*** Opening INPUT RECORDS ***

(* ===== verification/NodeMods.v ===== *)
(** * NodeMods: mods installed over the wire, and pages

    Models [crates/node/src/mod_install.rs] and, of [pipeline.rs], the lanes that
    install and remove mods, import a blob for the owner, and serve a page of
    the [pages] table as a hologram. Fetching a blob, importing a file and
    loading the mods anew are callbacks that the serving process wires. *)

From S2P Require Import Prelude RustStd Collections Effect Vocab External Instances Value Envelope Wire Request Response AuthTypes Chain.
From S2P Require Import Policy Fingerprint CivilDate Human Authorizer NodeDb NodeSql NodeGate NodeGateProps NodeKnock NodeExecute NodeExecuteProps.
From S2P Require Import NodeFrames NodeProjection NodeSparql NodeSparqlProps NodeDdl NodeSpec NodeChatMsg NodeServe NodeDemo.
From S2P Require SparqlStore NodeApps NodeSystem.

Open Scope Z_scope.

Definition DEFAULT_MOD_MEMORY_MB : Z := 64.
Definition MAX_WASM_BYTES : Z := 4 * 1024 * 1024.

(** ** The request *)

Inductive Verb : Type := Install | Remove.

#[export] Instance Verb_eq_dec : EqDecision Verb.
Proof. solve_decision. Defined.

Record ModInstall : Type := mkModInstall {
  mi_verb : Verb;
  mi_name : string;
  mi_hash : option string;
  mi_bytes : option Z;
  mi_caps : list string;
  mi_addrs : list string;
  mi_timeout_ms : option Z;
  mi_memory_mb : option Z;
  mi_note : option string
}.

Definition term_text (t : Term) : option string :=
  match t with
  | TNamed n => Some n
  | TLit l => Some (lit_value l)
  | TBlank _ => None
  end.

Definition rsntr (local : string) : string := RSNTR_NS +:+ local.

Definition is_name_char (c : ascii) : bool :=
  is_ascii_alphanumeric c || bool_decide (c ∈ ["-"; "_"; "."]%char).

Definition name_ok (name : string) : bool := negb (is_empty name) && str_forallb is_name_char name.

(** The last triple that types a node with one of the two classes counts. *)
Definition verb_step (acc : option (Verb * NamedOrBlankNode)) (t : Triple) : option (Verb * NamedOrBlankNode) :=
  if bool_decide (predicate t = RDF_TYPE) then
    if bool_decide (object t = TNamed (rsntr "ModInstall")) then Some (Install, subject t)
    else if bool_decide (object t = TNamed (rsntr "ModRemove")) then Some (Remove, subject t)
    else acc
  else acc.

(** The text of the first object of a property, if it has one. *)
Definition one (props : list (string * Term)) (local : string) : option string :=
  List.find (fun kv => bool_decide (fst kv = rsntr local)) props ≫= (fun kv => term_text (snd kv)).

Definition all (props : list (string * Term)) (local : string) : list string :=
  omap (fun kv => term_text (snd kv)) (base.filter (fun kv => fst kv = rsntr local) props).

Definition number (s : option string) : option Z :=
  s ≫= (fun s => match parse_u64 s with Ok n => Some n | Err _ => None end).

Section parse.
Context `{HT : !OxTtl} `{HN : !NodeText}.

Definition install_of (triples : list Triple) : result string ModInstall :=
  match foldl verb_step None triples with
  | None => Err "mod-install signal carries no rsntr:ModInstall or rsntr:ModRemove node"
  | Some (verb, node) =>
      let props := pairs triples node in
      let? name := ok_or "mod-install signal has no rsntr:name" (one props "name") in
      if negb (name_ok name) then Err ("mod name " +:+ debug_str name +:+ " must be ASCII alphanumeric plus - _ .")
      else Ok (mkModInstall verb name (one props "hash") (number (one props "bytes")) (all props "caps") (all props "addr")
                 (number (one props "timeoutMs")) (number (one props "memoryMb")) (one props "note"))
  end.

Definition parse (signal : string) : result string ModInstall :=
  let? triples := map_err (fun e => "mod-install signal is not valid Turtle: " +:+ e)
                    (traverse (fun item => item) (ttl_items IMPLIED_PREFIXES signal)) in
  install_of triples.
End parse.

(** ** The gate *)

Inductive Gate : Type :=
| GateUnknownPeer
| GateDenied (reason : string)
| GatePending
| GateAllowed.

Section gate.
Context {D : Type} `{HR : !RowIds} `{HN : !NodeText} `{HS : !Sha256} `{HP : !ParkedJson}.
Implicit Types (d : NodeDb D) (conn : NConn D).

(** A lookup that fails counts as no match. *)
Definition policy_matches (peer name action effect : string) conn : bool * NConn D :=
  source_policy_match peer name action effect conn.

(** Whether a row of the same shape waits. *)
Definition install_pending (peer fp : string) d : result SqlError bool :=
  map_err sql_failure (let? rows := need_table "_inbox" (db_inbox (nd_auth d)) in find_pending peer fp rows).

Definition install_footprint (name : string) : Footprint := from_tables OtherKind [(name, [])].

(** [None]: the parameters have no JSON text, and the job panics. *)
Definition park_install (peer signal name : string) conn : option (result SqlError unit) * NConn D :=
  let footprint := install_footprint name in
  let fp := statement_fingerprint "mod-install" signal footprint in
  match nquery (install_pending peer fp) conn with
  | (Err e, conn) => (Some (Err e), conn)
  | (Ok true, conn) => (Some (Ok tt), conn)
  | (Ok false, conn) =>
      let '(id, conn) := draw_node_ulid conn in
      match params_to_json (mkParkedParams "mod-install" fp footprint) with
      | Err _ => (None, conn)
      | Ok json =>
          let row := mkInboxRow id peer signal json None None (rfc3339 (n_secs conn)) in
          let '(r, conn) := nsql (fun d => map_err sql_failure
                                            (let? t := insert_inbox row (nd_auth d) in Ok (tt, set_auth t d))) conn in
          (Some r, conn)
      end
  end.

(** The caps no rule allows, or some rule denies; a denial ends the look. *)
Fixpoint missing_caps (peer name : string) (caps : list string) conn : list string * NConn D :=
  match caps with
  | [] => ([], conn)
  | c :: caps' =>
      let action := "mod-cap:" +:+ c in
      let '(denied, conn) := policy_matches peer name action "deny" conn in
      let '(missing, conn) := if (denied : bool) then (true, conn)
                              else let '(allowed, conn) := policy_matches peer name action "allow" conn in (negb allowed, conn) in
      let '(rest, conn) := missing_caps peer name caps' conn in
      (if (missing : bool) then c :: rest else rest, conn)
  end.
(* ===== verification/Remote.v ===== *)
(** * Remote: tables that live at a peer

    Models [crates/surfaces/src/remote.rs]: one request to a peer and its
    response ([run_remote], [run_blocking]), and the two virtual tables over it,
    [remote_query] and [iroh_remote]. The network is a class: what each stage of
    an exchange gives before the deadline, with a source of fresh ids. *)

From S2P Require Import Prelude RustStd Collections Effect Vocab External Instances Value Envelope Request Response AuthTypes Chain CivilDate.
From S2P Require Import Authorizer NodeDb NodeSql NodeKnock NodeExecute NodeExecuteProps NodeFrames NodeProjection NodeSparql Outbox Web Csv.
From S2P Require WebApi NodeDemo.
From Stdlib Require DecimalString.

Open Scope Z_scope.

(** [Duration::from_secs(15)]; durations are in nanoseconds. *)
Definition DEFAULT_REMOTE_TIMEOUT : Z := 15 * NANOS.

Inductive RemoteError : Type :=
| UnknownPeer (peer : string)
| DeniedByPeer (reason : string)
| FailedRemotely (message : string)
| TransportFailed (message : string)
| TimedOut (duration : Z)
| ProtocolBroken (message : string).

Record RemoteReply : Type := mkReply {
  rp_columns : list string;
  rp_rows : list Row;
  rp_done : Done
}.

(** [Duration::as_millis]. *)
Definition as_millis (duration : Z) : Z := duration / 1000000.

(** One stage of an exchange: done, failed with a text, or not done by the
    deadline. *)
Inductive Stage (A : Type) : Type :=
| Gives (a : A)
| Fails (e : string)
| Late.
Arguments Gives {A} a.
Arguments Fails {A} e.
Arguments Late {A}.

(** The transport, opened stream included, and [Ulid::new]. What [recv] gives,
    in order; after the last, a clean end. *)
Class RemoteNet (N : Type) : Type := {
  rn_fresh : N -> list Byte.byte * N;
  rn_open : list Byte.byte -> N -> Stage unit * N;
  rn_send : EnvelopeObject -> N -> Stage unit * N;
  rn_finish : N -> Stage unit * N;
  rn_recv : N -> list (Stage EnvelopeObject) * N
}.

(** [Debug] of a value of SQLite that is not a rowid. *)
Class CellDebug : Type := {
  cell_debug : CellRef -> string;
  next_cell_debug : option CellRef -> string
}.

(** ** Helpers *)

Definition classify_sql (sql : string) : RequestKind :=
  let first := str_lower (default "" (head (split_whitespace sql))) in
  if bool_decide (first ∈ ["select"; "with"; "values"; "explain"; "pragma"]) then Query else Execute.

Definition value_from_ref (v : CellRef) : Value :=
  match v with
  | RNull => Null
  | RInteger i => Integer i
  | RReal f => Real f
  | RText t => Text (from_utf8_lossy t)
  | RBlob b => Blob b
  end.

(** What [set_value] gives SQLite for a column. *)
Definition set_value (v : Value) : CellRef :=
  match v with
  | Null => RNull
  | Integer i => RInteger i
  | Real f => RReal f
  | Text s => RText s
  | Blob b => RBlob b
  | BlobRef hash _ => RText hash
  end.

Record RemoteContext : Type := mkContext {
  cx_resolver : option (string -> option (list Byte.byte));
  cx_timeout : Z
}.

(** [RemoteContext::new], [with_resolver] and [with_timeout]. *)
Definition RemoteContext_new : RemoteContext := mkContext None DEFAULT_REMOTE_TIMEOUT.
Definition with_resolver (resolver : string -> option (list Byte.byte)) (cx : RemoteContext) : RemoteContext :=
  mkContext (Some resolver) (cx_timeout cx).
Definition with_timeout (timeout : Z) (cx : RemoteContext) : RemoteContext := mkContext (cx_resolver cx) timeout.

Definition resolve (cx : RemoteContext) (peer : string) : result RemoteError (list Byte.byte) :=
  match cx_resolver cx ≫= (fun resolver => resolver peer) with
  | Some id => Ok id
  | None => ok_or (UnknownPeer peer) (PeerId_from_str peer)
  end.

(** A request with the deadline among its options. *)
Definition make_request (fresh : list Byte.byte) (kind : RequestKind) (signal : string) (params : list Value) (timeout : Z) : Request :=
  mkRequest fresh kind "sql-sqlite" signal params None
    (mkRequestOptions None None (Some (as_i64 (as_millis timeout)))).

*** Closing INPUT RECORDS ***

All lines above from the line with "s => RText s" through the line with "(** [RemoteContext::new], [with_resolver]", both included, are to be set down exactly, with nothing else.

EXPECTED OUTPUT
  | Text s => RText s
  | Blob b => RBlob b
  | BlobRef hash _ => RText hash
  end.

Record RemoteContext : Type := mkContext {
  cx_resolver : option (string -> option (list Byte.byte));
  cx_timeout : Z
}.

(** [RemoteContext::new], [with_resolver] and [with_timeout]. *)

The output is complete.